There are very few data evaluating the efficacy of uric acid reduction on progression of CKD. The published clinical trials are listed in Table 2. Kanbay and colleagues treated 48 hyperuricemic and 21 patients with normal uric acid all of whom had normal renal function. Fifty-nine patients completed the 3 month study in which patients were treated with 300mg once daily allopurinol. With a mean fall in serum uric acid from 8 to 5.5mg/dL, calculated GFR increase from 79 to 92 ml/min in the hyperuricemic patients with no change in the control patients (30). There was no long term follow up and no patients had progressive renal disease. Siu and colleagues performed a randomized of 54 patients with CKD 2-4 and serum uric acid >7.6 mg/dL to allopurinol or control groups. After 12 months of therapy, 16% of the allopurinol group met the combined endpoint of increase in serum creatinine of >40% or initiation of dialysis or death, compared to 46% of the control group (31). There were no statistically significant differences in blood pressure between the groups. There was not a statistically significant difference in serum creatinine as a continuous variable but the study was not powered to detect this endpoint. Despite the degree of CKD in the Siu et al study, there was no report of allopurinol sensitivity reactions. Reports of increased risk of severe, even life threatening reactions have been reported to be more common in patients with CKD and has in some cases limited the use of allopurinol in this population (32).

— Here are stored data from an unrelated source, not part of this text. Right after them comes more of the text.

(** What an attempt to reopen [r] from [w] leaves; [i] numbers its first
    question after the inputs. *)
Definition reopened (r : Rehydratable) (i : nat) (w : node) (res : option gerr) (w' : node) : Prop :=
  let sid := rh_id r in
  nd_log w' = Opened sid :: nd_log w ∧
  match res with
  | None =>
      nd_retry w' !! sid = None ∧ nd_db w' = mirrored (i + 5) sid "authorized" (nd_db w) ∧
      ∃ h, nd_held w' !! sid = Some h ∧ readyClient (hd_live h) = true ∧ hd_kind h = rh_kind r ∧
           hd_subs h = (if up i then newSnapshot (SubscriptionFilters [sid] (nd_db w)) else None) ∧
           hd_guard h = loadGuard (clock (i + 3)) sid (up (i + 2)) (nd_db w) new_guard
  | Some e =>
      nd_held w' !! sid = None ∧
      if is_expired e then
        nd_retry w' !! sid = None ∧ nd_db w' = mirrored (i + 5) sid "expired" (nd_db w) ∧
        (up (i + 5) = true → ∀ s, sessions (nd_db w') !! sid = Some s → hydratable s = false)
      else nd_db w' = nd_db w ∧ nd_retry w' !! sid = Some (clock (i + 5) + openBackoff)%Z
  end.

(** The part after the inputs. *)
Lemma reopen_rest r p px w :
  let run := (let+ _ := put (rh_id r) (new_held (rh_kind r)) in
      let+ _ := RefreshSubscriptions clock up (rh_id r) in
      let+ _ := loadHeldGuard clock up (rh_id r) in
      let+ _ := nupd (n_log (Opened (rh_id r))) in
      let+ res := nask (λ i, opens i p px) in
      let+ _ := match res with Some e => open_failed clock up (rh_id r) e | None => open_done clock up (rh_id r) end in
      nret res) in
  (run w).1 = opens (nd_tick w + 4) p px ∧ reopened r (nd_tick w) w (run w).1 (run w).2.
Proof.
  intros run. unfold run, nbind, put, nupd, nask, nret. cbn [fst snd]. clear run.
  set (w1 := n_set_held <[rh_id r := new_held (rh_kind r)]> w).
  pose proof (refresh_at (rh_id r) (new_held (rh_kind r)) w1 (lookup_insert_eq _ _ _)) as Ew.
  set (w2 := (RefreshSubscriptions clock up (rh_id r) w1).2) in *. set (sn := if up (nd_tick w1) then _ else _) in Ew.
  assert (Hsn : sn = if up (nd_tick w) then newSnapshot (SubscriptionFilters [rh_id r] (nd_db w)) else None) by done.
  clearbody sn.
  assert (H2 : nd_held w2 !! rh_id r = Some (h_set_subs sn (new_held (rh_kind r)))).
  { rewrite Ew. simpl. by rewrite lookup_alter_eq, lookup_insert_eq. }
  pose proof (guard_at _ _ _ H2) as Eg. set (w3 := (loadHeldGuard clock up (rh_id r) w2).2) in *. set (g := loadGuard _ _ _ _ _) in Eg.
  assert (H3 : nd_held w3 !! rh_id r = Some (h_set_guard g (h_set_subs sn (new_held (rh_kind r))))).
  { rewrite Eg. simpl. by rewrite lookup_alter_eq, H2. }
  assert (Hw : nd_log w3 = nd_log w ∧ nd_db w3 = nd_db w ∧ nd_tick w3 = (nd_tick w + 4)%nat).
  { rewrite Eg, Ew. repeat split. cbn. lia. }
  assert (Hg : g = loadGuard (clock (nd_tick w + 3)) (rh_id r) (up (nd_tick w + 2)) (nd_db w) new_guard).
  { unfold g. rewrite Ew. cbn. do 2 f_equal; [f_equal; lia|]. do 2 f_equal. lia. }
  clearbody w3 g. clear Eg H2 Ew w2. destruct Hw as (Hlog&Hdb&Ht). subst g. clear w1.
  change (nd_tick (n_log (Opened (rh_id r)) w3)) with (nd_tick w3). rewrite Ht. split; [done|]. unfold reopened.
  set (w4 := n_set_tick _ (n_log _ w3)).
  assert (H4 : nd_tick w4 = (nd_tick w + 5)%nat) by (cbn; lia). destruct (opens (nd_tick w + 4) p px) as [e|].
  - pose proof (failed_run (rh_id r) e w4) as Hf. cbv zeta in Hf. rewrite H4 in Hf. cbn [w4 n_set_tick n_log nd_log nd_db] in Hf.
    rewrite Hlog, Hdb in Hf. destruct Hf as (Hl&Hh&Hc). split; [done|]. split; [done|]. destruct (is_expired e); [|done].
    destruct Hc as [Hr Ed]. split; [done|]. split; [done|]. intros Hu. rewrite Ed. by apply mirrored_expired.
  - pose proof (done_run (rh_id r) _ w4 H3) as Hd. cbv zeta in Hd. rewrite H4 in Hd. cbn [w4 n_set_tick n_log nd_log nd_db] in Hd.
    rewrite Hlog, Hdb in Hd. destruct Hd as (Hl&Hr&Hh&Ed). split; [done|]. split; [done|]. split; [done|].
    eexists. split; [exact Hh|]. cbn. by rewrite Hsn.
Qed.

(** C26: Reopening a session ends in one of four ways. Its inputs cannot be had
    (the registry does not answer for the application or the proxy, or a secret
    does not decrypt) and nothing changes but an error is reported; otherwise
    the directory is opened once, with these inputs, and TDLib's answer decides.
    When it opens, the session is held, usable and of its own kind, its
    subscriptions are those of the registry if that read was answered and none
    yet otherwise, its guard is restored as far as its read was answered, and
    the status is mirrored if that write was. When its binlog is no longer
    authorized, it is dropped and, if the write is answered, marked so that no
    worker tries again. On any other error it is dropped, its row left alone,
    and not tried again for twenty seconds. *)
Theorem reopen_outcomes r w :
  let '(res, w') := rehydrateOne r w in
  (∀ app hash px key, inputs r w app hash px key →
     let i := (2 + proxy_ticks (rh_proxy r) + nd_tick w)%nat in
     res = opens (i + 4) (buildParams (rh_db_dir r) key (App_APIID app) hash) px ∧ reopened r i w res w') ∧
  ((∀ app hash px key, ¬ inputs r w app hash px key) → w' = n_set_tick (nd_tick w') w ∧ is_Some res).
Proof.
  unfold Worker.rehydrateOne, nbind at 1. rewrite read_at. cbn [fst snd]. unfold inputs.
  destruct (up (nd_tick w)); [|by split; [intros ???? (?&_)|]].
  destruct (GetApp (rh_app r) (nd_db w)) as [app|e]; [|by split; [intros ???? (_&?&_)|]].
  destruct (decrypt box (App_HashEnc app)) as [hash|e] eqn:Eh.
  2: { split; [intros app' ??? (_&[= <-]&H&_); congruence|done]. }
  unfold nbind at 1. pose proof (proxyRequest_at (rh_proxy r) (n_set_tick (2 + nd_tick w) w)) as E2.
  destruct (proxyRequest clock up quote box (rh_proxy r) _) as [px w2]. cbn [fst snd] in E2 |- *. subst w2.
  destruct px as [px|e]; [|by split; [intros ???? (_&_&_&?&_)|]].
  destruct (decrypt box (rh_db_key_enc r)) as [key|e]; [|by split; [intros ???? (_&_&_&_&?)|]].
  set (i := (2 + proxy_ticks (rh_proxy r) + nd_tick w)%nat).
  change (nd_tick (n_set_tick (2 + nd_tick w) w)) with (2 + nd_tick w)%nat.
  replace (n_set_tick (proxy_ticks (rh_proxy r) + (2 + nd_tick w)) (n_set_tick (2 + nd_tick w) w)) with (n_set_tick i w)
    by (unfold i, n_set_tick; cbn; f_equal; lia).
  destruct (reopen_rest r (buildParams (rh_db_dir r) key (App_APIID app) hash) px (n_set_tick i w)) as [H1 H2].
  cbv zeta in H1, H2. change (nd_tick (n_set_tick i w)) with i in H1, H2.
  match type of H1 with (?run _).1 = _ => destruct (run (n_set_tick i w)) as [res w'] eqn:Er end. cbn [fst snd] in H1, H2.
  clear Er. split.
  - intros app' hash' px' key' (_&[= <-]&Eh'&[= <-]&[= <-]). rewrite Eh in Eh'. injection Eh' as <-. by split.
  - intros Hn. exfalso. by eapply Hn.
Qed.
End runs.

(** ** Examples *)

Definition ex_box : Box := mkBox (zeros 32).
Definition ex_ct : string := zeros 12 +:+ Seal (zeros 32) (zeros 12) "hash".

(** A session of worker [wid], authorized and on disk. *)
Definition ex_row (wid : string) (dir : string) : session_row :=
  mkSession "user" "app" None (Some "+1") None None "authorized" (Some dir) (Some ex_ct) (Some wid)
    0 0 None None None None.

(** Two workers with a session each; worker A was last seen at [seen]. *)
Definition ex_reg (seen : Z) : db :=
  with_workers (λ _, {["A" := mkWorker "http://a" seen; "B" := mkWorker "http://b" (100 * second)%Z]})
    (with_sessions (λ _, {["s" := ex_row "A" "/data/s"; "t" := ex_row "B" "/data/t"]})
       (with_apps (λ _, {["app" := mkApp 1 ex_ct None 0]}) empty_db)).

Definition ex_live : held := h_set_live (setClient (newLiveSession false)) (new_held "user").
Definition ex_login : held := mkHeld "user" (newLiveSession true) None new_guard.

(** Worker A holding the usable client of "s". *)
Definition ex_node (seen : Z) : node := mkNode 0 {["s" := ex_live]} ∅ false (ex_reg seen) [].

(** A directory whose lock the first client still holds. *)
Definition ex_locked : nat → tdParams → option AddProxyRequest → option gerr :=
  λ _ _ _, Some (EMsg "Can't lock file").
Definition ex_reconcile (w : node) : () * node :=
  reconcile (λ _, 100 * second)%Z (λ _, true) ex_locked (λ _ l, l)  (λ s, s) ex_box "A" 10 (λ _, ∅) w.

Uric acid is clearly a marker for CKD as it is predominantly cleared by the kidneys and rises with GFR. There is mounting evidence for uric acid as a secondary if not a primary contributor to CKD and its progression. Uric acid is likely an important mediator in the development of hypertension, a critical risk factor and accelerator of CKD and may contribute to cardiovascular disease and diabetes. The preponderance of epidemiological evidence suggests a direct link between uric acid and CKD but there is a need for clinical trial evidence before comprehensive management guidelines can be contemplated.